Chapter 2 - 1. Dijodohkan?

Tepuk tangan riuh masih terdengar dari aula setelah aku selesai berlenggak-lenggok di catwalk. Dibelakang panggung aku meminum air mineral dari botol. Sambil melepas dahaga, aku memperhatikan sekitar. Melihat para karyawan yang masih sibuk dengan pekerjaannya.

"Selamat ya mba.. tadi penampilannya bagus banget. Seperti biasa" Mba Dila, salah satu pegawai Mama, mengacungkan kedua jempolnya padaku. Aku hanya tersenyum sekilas. Mba Dila lalu memberikanku sebungkus roti yang langsung kuterima senang.

'Tau aja aku laper mbaa.. thanks God!' batinku

"Makasih Mba Dil" kataku sambil membuka bungkus roti isi itu dan mulai menikmatinya.

"Iya mba, sama-sama. Tadi Bu Tara yang nitip. Katanya kalau udah dimakan nanti disuruh nyusul kedepan lagi ya" kalimat Mba Dila menurunkan nafsu makanku. Terdengar Mba Dila pamit pergi akan mengurus urusan dibelakang panggung sebentar. Aku hanya mengangguk mengiyakan.

Selesai makan roti, aku berjalan menuju aula. Melewati jalur samping. Itu berarti aku kembali melewati lorong lagi.

"Udah ditunggu Bu Tara didepan, Mba" ucap salah satu pegawai Mama saat aku berjalan di lorong menuju aula. Aku mengangguk sambil terus berjalan. Terdengar bisik-bisik setan di depanku. Beberapa langkah lagi aku mungkin melewati mereka. Huh dasar tukang gibah!

"Yang spesial dan istimewa serta bintangnya. Mari kita sambutt...." Ucap salah seorang memulai gibahannya.

"Iyalah spesial. Jadi maskotnya lagi! Kalau bukan karna anak Bu Tara aja ya ngga mungkin lahh!" Bisik yang lain. Oh bukan bisikan, aku kan bisa mendengarnya.

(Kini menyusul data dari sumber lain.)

(** Does [m] start with the lower-case word [w], whatever the case? *)
Fixpoint prefix_ci (w m : list Z) : bool :=
  match w, m with
  | [], _ => true
  | x :: w', c :: m' => (tolower c =? x) && prefix_ci w' m'
  | _ :: _, [] => false
  end.

Definition xdigit_val (c : Z) : Z :=
  if isdigit c then c - 48 else tolower c - 97 + 10.

(** The value of a digit string in the given base. *)
Definition digits_val (base : Z) (ds : list Z) : Z :=
  fold_left (fun acc c => acc * base + xdigit_val c) ds 0.

Inductive numform : Type :=
| NoConv
| Dec (neg : bool) (ip fp : list Z) (ex : Z)
| Hex (neg : bool) (ip fp : list Z) (ex : Z)
| Inf (neg : bool)
| NaN.

(** An optional sign: is it a minus, and how many bytes it takes. *)
Definition lex_sign (m : list Z) : bool * nat * list Z :=
  match m with
  | c :: m' =>
      if c =? CH_MINUS then (true, 1%nat, m')
      else if c =? CH_PLUS then (false, 1%nat, m') else (false, O, m)
  | [] => (false, O, m)
  end.

(** Digits with an optional point, at least one digit in all: the integer
    digits, the fraction digits and the number of bytes. *)
Definition lex_mantissa (isd : Z -> bool) (m : list Z) : option (list Z * list Z * nat * list Z) :=
  let (ip, r1) := span isd m in
  match r1 with
  | c :: r2 =>
      if c =? CH_DOT then
        let (fp, r3) := span isd r2 in
        match ip, fp with
        | [], [] => None
        | _, _ => Some (ip, fp, (length ip + 1 + length fp)%nat, r3)
        end
      else match ip with [] => None | _ => Some (ip, [], length ip, r1) end
  | [] => match ip with [] => None | _ => Some (ip, [], length ip, r1) end
  end.

(** An optional exponent part introduced by [mark] (e or p): its number of
    bytes (0 when there is no well-formed exponent) and its value. *)
Definition lex_exponent (mark : Z) (m : list Z) : nat * Z :=
  match m with
  | c :: m1 =>
      if tolower c =? mark then
        let '(neg, ns, m2) := lex_sign m1 in
        let (ds, _) := span isdigit m2 in
        match ds with
        | [] => (O, 0)
        | _ => ((1 + ns + length ds)%nat,
                if neg then - digits_val 10 ds else digits_val 10 ds)
        end
      else (O, 0)
  | [] => (O, 0)
  end.
(** X16. A task that a pass queues carries the document of the event
    itself, and the worker that runs it publishes that document: with
    the hook resolved, running the task is [_run_kafka_hook] on the
    document as it was queued, no document is resolved by name, and no
    titled entry is written to the error log, whatever the broker and
    the payload builder do. *)
Theorem queued_task_runs_on_the_queued_document (doc : Document.t)
    (method : string) (w : World) (t : Task) :
  t ∈ queue (fst (run_webhooks env doc method w)) ->
  t ∈ queue w
  \/ (task_doc t = doc
      /\ task_after_commit t = true
      /\ forall v,
           title_count (error_log (fst (run_task env t v)))
           = title_count (error_log v)
           /\ forall hook,
                get_cached_doc env (task_kafka_hook_name t) = Ok hook ->
                run_task env t v = _run_kafka_hook env hook doc v).
Proof.
  intros Hin.
  assert (Hnew : exists fired,
    queue (fst (run_webhooks env doc method w))
    = queue w ++ ((fun row => task_for doc (HookRow.name row)) <$> fired)).
  { destruct (suppressed w) eqn:Hsup.
    { rewrite (run_webhooks_noop env) by auto. exists []. simpl.
      by rewrite app_nil_r. }
    destruct (decide (method ∈ event_list (Document.in_insert doc)))
      as [Hev|Hev].
    2:{ rewrite (run_webhooks_noop env) by auto. exists []. simpl.
        by rewrite app_nil_r. }
    destruct (run_webhooks_enters_loop env doc method w Hsup Hev)
      as (w1 & reg & -> & Hinit & _ & Hq & _).
    destruct (for_each _ _ w1) as [w' r] eqn:Hloop. simpl.
    destruct (loop_fired _ _ _ _ _ _ _ Hinit Hloop) as (fired & _ & Hq' & _).
    exists fired. by rewrite Hq', Hq. }
  destruct Hnew as (fired & Hq). rewrite Hq in Hin.
  apply elem_of_app in Hin as [Hin|Hin]; [by left|right].
  apply list_elem_of_fmap in Hin as (row & -> & _). simpl.
  split; [done|]. split; [done|]. intros v. unfold run_task. simpl.
  split.
  - unfold run_kafka_hook, bind, lift.
    destruct (get_cached_doc env (HookRow.name row)) as [hook|e]; [|done].
    destruct (run_kafka_hook_outcome env hook doc v)
      as [(e & ->)|(data & key & flag & _ & _ & ->)]; [done|].
    apply send_and_log_effects.
  - intros hook Hhook. by apply run_kafka_hook_doc.
Qed.

End Handoff.

(** ** The further properties on concrete inputs *)

(** The broker answers for the topic [orders]: one call, one audit
    record with the answer, an empty error log. *)
Lemma successful_send_is_audited_witness :
  let data := <["data" := VDict [("id", VStr "DOC-0001")]]>
                (<["proto_obj" := VNone]> (∅ : gmap string value)) in
  let w' := fst (_run_kafka_hook (Demo.env false) Demo.template_hook
                   Demo.approved Demo.world) in
  send_kafka (Demo.env false) "Kafka Main" "orders" VNone
    (dict_get data "data") (dict_get data "proto_obj") VNone
  = Ok (VStr "ack:orders")
  /\ request_log w'
     = [{| req_topic := "orders"; req_settings := "Kafka Main";
           req_data := VDict [("id", VStr "DOC-0001")];
           req_response := VStr "ack:orders" |}]
  /\ error_log w' = []
  /\ length (kafka_calls w') = 1.
Proof.
  intros data w'.
  assert (Hsend : send_kafka (Demo.env false)
                    (kafka_settings Demo.template_hook)
                    (kafka_topic Demo.template_hook) VNone
                    (dict_get data "data") (dict_get data "proto_obj") VNone
                  = Ok (VStr "ack:orders")) by reflexivity.
  split; [exact Hsend|]. subst w'.
  rewrite (successful_send_is_audited (Demo.env false) Demo.template_hook
             Demo.approved Demo.world data VNone VNone (VStr "ack:orders")
             eq_refl eq_refl Hsend).
  repeat split; reflexivity.
Defined.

Terdengar mereka tertawa, menggema memenuhi lorong yang mulai sepi karena orang-orang sedang sibuk di lain tempat. Apa mereka tidak memiliki kerjaan lain selain menggibah di sepanjang lorong? Ah, aku si cuek, biasa dengan kebiasaan mereka ini. Namun saat aku hampir melewati depan mereka. Tiara, salah satu model yang selalu cari gara-gara denganku berkata.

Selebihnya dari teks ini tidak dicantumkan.